--- Records shown Enclosed Below ---

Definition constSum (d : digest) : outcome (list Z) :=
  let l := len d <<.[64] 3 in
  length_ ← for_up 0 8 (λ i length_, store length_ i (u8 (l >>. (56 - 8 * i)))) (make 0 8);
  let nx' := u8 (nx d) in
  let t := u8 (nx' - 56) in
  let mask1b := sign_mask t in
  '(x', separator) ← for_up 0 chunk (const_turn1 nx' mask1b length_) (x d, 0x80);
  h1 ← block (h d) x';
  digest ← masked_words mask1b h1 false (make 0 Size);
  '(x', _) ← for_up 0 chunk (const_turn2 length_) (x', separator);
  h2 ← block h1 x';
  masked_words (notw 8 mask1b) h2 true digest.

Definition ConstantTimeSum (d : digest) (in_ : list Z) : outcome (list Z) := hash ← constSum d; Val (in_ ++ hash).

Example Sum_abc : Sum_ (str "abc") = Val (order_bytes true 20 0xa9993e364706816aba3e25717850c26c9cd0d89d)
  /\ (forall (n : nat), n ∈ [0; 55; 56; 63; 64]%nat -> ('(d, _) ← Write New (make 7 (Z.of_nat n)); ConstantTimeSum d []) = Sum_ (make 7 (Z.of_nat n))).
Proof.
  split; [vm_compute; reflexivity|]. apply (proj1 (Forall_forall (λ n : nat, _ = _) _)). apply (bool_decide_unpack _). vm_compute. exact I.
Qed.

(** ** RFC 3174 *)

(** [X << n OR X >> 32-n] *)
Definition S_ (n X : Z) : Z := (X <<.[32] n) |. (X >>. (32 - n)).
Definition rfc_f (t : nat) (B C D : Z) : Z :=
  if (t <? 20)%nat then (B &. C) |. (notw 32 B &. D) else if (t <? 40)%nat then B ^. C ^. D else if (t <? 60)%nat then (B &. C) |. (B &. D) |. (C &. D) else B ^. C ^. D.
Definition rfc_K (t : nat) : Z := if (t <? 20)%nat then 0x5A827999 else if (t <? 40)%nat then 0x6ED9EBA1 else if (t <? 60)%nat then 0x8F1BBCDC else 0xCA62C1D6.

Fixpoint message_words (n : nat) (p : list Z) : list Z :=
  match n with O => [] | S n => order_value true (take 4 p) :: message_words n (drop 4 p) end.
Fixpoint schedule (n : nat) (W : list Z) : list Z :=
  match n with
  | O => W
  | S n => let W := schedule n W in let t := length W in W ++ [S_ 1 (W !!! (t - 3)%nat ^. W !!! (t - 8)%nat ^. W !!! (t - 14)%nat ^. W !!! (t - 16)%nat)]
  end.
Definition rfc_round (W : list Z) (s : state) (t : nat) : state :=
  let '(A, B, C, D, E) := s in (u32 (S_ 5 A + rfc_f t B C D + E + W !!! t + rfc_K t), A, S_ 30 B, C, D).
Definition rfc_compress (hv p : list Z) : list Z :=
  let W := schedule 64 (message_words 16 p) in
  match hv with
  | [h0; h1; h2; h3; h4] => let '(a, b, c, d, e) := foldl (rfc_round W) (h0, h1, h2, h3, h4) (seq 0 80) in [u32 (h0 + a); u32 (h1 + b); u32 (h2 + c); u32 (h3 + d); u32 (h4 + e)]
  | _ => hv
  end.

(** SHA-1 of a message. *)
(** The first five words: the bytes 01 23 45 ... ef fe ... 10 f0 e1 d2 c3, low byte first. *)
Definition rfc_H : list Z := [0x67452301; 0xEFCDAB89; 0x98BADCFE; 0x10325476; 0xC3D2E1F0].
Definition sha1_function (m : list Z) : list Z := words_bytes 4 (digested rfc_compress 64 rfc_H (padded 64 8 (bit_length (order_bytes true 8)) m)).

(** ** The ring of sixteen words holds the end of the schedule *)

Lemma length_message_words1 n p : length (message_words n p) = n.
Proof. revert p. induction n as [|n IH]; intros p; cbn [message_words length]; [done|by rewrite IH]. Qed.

--- End of Enclosed Records shown ---
--- Records shown Enclosed Below ---

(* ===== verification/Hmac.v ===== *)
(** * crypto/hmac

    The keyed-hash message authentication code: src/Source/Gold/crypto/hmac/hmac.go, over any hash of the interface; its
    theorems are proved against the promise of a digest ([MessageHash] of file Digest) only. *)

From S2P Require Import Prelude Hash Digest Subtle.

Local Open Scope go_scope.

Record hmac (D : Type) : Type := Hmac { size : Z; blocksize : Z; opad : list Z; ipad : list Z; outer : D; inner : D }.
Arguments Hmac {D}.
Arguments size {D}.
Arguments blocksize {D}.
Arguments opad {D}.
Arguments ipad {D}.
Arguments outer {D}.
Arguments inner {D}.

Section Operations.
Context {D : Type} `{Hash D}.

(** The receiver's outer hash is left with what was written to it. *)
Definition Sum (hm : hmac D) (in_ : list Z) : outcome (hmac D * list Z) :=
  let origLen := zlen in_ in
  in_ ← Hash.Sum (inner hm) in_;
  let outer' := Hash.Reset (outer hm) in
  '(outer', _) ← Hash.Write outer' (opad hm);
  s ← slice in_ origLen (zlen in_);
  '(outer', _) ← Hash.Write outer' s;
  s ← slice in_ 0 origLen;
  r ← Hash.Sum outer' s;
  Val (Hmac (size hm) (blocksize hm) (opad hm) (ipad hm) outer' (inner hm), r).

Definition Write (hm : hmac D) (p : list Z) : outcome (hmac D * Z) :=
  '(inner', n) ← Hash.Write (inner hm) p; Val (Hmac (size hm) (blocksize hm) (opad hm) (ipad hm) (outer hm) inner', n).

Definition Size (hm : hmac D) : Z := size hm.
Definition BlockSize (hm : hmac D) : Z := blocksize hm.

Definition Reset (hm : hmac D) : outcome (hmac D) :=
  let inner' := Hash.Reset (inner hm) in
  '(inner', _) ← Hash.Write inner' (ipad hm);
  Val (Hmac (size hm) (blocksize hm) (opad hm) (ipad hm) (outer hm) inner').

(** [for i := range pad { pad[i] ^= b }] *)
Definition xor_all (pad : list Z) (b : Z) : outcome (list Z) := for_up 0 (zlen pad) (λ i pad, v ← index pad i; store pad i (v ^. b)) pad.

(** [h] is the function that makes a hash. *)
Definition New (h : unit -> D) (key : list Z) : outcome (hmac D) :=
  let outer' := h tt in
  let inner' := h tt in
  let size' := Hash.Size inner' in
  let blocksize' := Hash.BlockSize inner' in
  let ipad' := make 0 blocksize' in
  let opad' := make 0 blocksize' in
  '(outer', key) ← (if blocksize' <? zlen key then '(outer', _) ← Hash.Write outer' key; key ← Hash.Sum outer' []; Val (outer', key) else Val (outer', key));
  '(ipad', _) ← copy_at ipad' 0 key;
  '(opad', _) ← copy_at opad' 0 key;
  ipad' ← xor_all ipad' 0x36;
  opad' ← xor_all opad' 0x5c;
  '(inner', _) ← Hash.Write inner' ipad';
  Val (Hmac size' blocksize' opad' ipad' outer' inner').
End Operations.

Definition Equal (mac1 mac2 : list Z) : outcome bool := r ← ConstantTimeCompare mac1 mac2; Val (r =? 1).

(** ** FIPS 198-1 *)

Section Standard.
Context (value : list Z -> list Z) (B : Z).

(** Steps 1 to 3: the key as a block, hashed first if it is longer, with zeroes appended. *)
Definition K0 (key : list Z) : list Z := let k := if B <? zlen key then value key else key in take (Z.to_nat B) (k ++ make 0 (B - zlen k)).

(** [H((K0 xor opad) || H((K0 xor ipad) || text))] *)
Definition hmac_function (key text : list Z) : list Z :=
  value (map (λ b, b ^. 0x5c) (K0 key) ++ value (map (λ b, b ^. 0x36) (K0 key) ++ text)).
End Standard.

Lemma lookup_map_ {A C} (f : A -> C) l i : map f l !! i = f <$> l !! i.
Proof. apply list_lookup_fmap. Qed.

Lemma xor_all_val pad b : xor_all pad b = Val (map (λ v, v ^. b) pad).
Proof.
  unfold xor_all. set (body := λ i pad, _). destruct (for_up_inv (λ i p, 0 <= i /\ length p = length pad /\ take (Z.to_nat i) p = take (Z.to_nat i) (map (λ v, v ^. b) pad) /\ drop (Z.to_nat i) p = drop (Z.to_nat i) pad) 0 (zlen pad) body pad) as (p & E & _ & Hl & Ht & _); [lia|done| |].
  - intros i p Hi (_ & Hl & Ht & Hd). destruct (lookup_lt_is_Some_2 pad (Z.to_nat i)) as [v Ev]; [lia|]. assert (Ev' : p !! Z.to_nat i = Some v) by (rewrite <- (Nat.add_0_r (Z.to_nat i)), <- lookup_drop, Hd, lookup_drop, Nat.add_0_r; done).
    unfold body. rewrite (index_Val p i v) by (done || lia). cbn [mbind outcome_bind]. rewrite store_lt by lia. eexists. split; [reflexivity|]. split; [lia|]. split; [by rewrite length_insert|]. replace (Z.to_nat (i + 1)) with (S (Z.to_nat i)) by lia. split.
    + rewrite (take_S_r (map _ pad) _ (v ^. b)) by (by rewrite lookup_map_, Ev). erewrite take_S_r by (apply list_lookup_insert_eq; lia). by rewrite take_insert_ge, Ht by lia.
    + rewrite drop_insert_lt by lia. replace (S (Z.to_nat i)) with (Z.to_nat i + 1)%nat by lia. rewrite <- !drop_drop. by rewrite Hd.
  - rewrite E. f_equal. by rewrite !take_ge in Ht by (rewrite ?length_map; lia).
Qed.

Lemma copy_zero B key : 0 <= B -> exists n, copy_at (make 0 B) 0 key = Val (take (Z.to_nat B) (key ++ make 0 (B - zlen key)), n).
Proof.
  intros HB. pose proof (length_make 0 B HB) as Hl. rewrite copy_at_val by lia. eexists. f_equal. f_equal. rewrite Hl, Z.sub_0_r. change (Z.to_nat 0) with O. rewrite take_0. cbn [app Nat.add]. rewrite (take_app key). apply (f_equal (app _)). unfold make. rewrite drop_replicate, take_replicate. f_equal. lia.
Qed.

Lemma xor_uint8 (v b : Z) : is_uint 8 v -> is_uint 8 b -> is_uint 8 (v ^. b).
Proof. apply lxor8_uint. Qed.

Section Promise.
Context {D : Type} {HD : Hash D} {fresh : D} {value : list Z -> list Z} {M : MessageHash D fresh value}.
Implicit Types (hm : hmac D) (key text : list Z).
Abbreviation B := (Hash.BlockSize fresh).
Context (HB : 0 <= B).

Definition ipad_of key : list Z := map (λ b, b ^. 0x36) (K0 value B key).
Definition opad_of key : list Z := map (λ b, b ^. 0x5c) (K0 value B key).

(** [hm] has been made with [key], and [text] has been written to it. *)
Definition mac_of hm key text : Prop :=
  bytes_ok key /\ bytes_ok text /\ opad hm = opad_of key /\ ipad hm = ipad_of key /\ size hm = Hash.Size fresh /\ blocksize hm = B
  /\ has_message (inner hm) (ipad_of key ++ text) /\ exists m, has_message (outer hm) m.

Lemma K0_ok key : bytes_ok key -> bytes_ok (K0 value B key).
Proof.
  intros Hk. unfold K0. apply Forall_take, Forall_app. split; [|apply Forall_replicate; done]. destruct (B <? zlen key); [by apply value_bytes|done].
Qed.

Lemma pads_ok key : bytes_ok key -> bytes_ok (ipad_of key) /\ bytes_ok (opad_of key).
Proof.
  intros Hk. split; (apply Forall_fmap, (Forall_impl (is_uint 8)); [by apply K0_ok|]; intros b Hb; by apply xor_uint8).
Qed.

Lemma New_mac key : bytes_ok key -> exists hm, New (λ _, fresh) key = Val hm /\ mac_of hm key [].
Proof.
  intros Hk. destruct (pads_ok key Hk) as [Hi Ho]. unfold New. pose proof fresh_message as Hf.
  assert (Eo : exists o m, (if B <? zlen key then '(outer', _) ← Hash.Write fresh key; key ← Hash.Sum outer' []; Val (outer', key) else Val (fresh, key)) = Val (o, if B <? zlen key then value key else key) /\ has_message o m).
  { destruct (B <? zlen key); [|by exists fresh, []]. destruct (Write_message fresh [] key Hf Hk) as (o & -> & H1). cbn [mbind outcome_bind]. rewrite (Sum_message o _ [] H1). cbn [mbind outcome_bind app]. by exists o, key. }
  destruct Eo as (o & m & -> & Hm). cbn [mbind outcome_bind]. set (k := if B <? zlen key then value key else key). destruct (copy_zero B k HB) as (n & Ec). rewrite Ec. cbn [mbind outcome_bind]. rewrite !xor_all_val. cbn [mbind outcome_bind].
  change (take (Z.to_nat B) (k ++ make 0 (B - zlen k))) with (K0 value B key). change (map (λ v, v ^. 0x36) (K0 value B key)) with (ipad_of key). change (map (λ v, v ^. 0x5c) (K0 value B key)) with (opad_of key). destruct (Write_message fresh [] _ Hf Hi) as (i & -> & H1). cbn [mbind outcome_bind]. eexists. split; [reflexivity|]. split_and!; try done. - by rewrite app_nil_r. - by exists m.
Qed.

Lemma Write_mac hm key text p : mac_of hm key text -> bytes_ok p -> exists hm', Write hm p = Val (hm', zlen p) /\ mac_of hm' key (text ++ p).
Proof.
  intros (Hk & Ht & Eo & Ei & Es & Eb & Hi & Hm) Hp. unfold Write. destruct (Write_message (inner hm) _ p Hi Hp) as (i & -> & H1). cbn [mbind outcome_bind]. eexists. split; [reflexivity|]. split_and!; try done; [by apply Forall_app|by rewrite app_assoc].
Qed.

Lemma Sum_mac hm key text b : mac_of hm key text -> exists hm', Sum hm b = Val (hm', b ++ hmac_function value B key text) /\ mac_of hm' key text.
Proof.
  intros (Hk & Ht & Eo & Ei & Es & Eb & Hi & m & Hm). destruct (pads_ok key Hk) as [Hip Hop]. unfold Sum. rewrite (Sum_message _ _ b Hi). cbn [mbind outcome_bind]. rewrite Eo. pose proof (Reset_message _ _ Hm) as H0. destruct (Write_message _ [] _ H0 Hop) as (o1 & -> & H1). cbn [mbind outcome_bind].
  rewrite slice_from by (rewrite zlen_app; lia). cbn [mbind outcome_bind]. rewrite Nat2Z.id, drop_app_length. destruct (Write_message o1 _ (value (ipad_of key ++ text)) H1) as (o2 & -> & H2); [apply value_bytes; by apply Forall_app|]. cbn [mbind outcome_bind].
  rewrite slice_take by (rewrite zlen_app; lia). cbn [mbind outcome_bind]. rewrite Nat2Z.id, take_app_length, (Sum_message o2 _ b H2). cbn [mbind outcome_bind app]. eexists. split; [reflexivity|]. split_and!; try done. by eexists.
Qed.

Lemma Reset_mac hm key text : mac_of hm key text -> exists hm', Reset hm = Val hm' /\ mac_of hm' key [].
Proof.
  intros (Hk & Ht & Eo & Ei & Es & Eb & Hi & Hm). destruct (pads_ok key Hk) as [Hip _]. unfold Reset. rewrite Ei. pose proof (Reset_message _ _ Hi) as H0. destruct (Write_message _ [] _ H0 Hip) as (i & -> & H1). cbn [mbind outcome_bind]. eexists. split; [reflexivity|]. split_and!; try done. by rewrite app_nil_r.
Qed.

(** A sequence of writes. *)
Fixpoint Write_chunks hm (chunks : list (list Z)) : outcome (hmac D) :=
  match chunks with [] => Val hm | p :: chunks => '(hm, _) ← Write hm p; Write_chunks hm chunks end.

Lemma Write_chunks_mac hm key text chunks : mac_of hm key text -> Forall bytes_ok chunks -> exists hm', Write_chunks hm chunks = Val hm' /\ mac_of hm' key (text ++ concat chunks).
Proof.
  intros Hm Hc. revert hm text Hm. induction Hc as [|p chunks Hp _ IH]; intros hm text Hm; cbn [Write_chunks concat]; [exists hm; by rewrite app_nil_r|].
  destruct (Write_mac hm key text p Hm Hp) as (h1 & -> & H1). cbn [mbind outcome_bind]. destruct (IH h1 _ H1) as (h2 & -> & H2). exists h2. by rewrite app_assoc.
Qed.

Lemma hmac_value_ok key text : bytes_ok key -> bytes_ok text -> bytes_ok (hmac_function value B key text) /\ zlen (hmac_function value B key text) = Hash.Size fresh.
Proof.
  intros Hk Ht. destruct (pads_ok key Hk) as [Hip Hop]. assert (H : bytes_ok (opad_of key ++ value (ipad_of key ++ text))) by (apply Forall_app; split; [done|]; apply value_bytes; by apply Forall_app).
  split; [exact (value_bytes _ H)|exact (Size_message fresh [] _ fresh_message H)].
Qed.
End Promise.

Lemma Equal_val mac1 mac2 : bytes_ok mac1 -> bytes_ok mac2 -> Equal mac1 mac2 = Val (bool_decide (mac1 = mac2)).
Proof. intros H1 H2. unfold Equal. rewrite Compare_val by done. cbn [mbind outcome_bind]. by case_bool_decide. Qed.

--- End of Enclosed Records shown ---
--- Records shown Enclosed Below ---

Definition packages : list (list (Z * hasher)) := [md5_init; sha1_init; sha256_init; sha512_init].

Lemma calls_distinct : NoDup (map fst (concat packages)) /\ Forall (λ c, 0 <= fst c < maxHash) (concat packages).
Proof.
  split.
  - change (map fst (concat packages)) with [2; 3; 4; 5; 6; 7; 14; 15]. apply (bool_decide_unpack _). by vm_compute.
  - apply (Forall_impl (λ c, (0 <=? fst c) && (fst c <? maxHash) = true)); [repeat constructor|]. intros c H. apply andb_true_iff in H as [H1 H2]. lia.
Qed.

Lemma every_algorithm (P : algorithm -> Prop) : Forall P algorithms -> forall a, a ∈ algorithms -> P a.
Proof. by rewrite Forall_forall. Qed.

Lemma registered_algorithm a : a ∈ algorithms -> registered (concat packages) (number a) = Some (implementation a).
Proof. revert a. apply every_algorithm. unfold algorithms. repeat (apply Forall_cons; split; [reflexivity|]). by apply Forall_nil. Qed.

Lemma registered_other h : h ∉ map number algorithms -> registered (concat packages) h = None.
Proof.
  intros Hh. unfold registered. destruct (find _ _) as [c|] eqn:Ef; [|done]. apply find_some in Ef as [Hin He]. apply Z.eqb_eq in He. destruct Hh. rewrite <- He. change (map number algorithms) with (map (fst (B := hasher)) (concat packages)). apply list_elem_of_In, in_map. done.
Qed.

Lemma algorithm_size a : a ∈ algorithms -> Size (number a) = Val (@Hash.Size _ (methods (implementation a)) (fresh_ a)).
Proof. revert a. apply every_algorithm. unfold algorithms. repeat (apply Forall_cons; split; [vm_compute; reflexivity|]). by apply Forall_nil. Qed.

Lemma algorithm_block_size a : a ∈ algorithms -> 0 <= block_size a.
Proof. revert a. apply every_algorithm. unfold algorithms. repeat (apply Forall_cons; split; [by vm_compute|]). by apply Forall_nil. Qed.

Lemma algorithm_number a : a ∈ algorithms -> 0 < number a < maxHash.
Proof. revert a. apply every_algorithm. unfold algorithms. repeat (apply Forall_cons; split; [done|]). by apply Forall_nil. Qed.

--- End of Enclosed Records shown ---

Would you please repeat exactly the lines above, starting at the line with "let mask1b := sign_mask t in" and stopping at the line with "masked_words (notw 8", both included?

**Result:**
  let mask1b := sign_mask t in
  '(x', separator) ← for_up 0 chunk (const_turn1 nx' mask1b length_) (x d, 0x80);
  h1 ← block (h d) x';
  digest ← masked_words mask1b h1 false (make 0 Size);
  '(x', _) ← for_up 0 chunk (const_turn2 length_) (x', separator);
  h2 ← block h1 x';
  masked_words (notw 8 mask1b) h2 true digest.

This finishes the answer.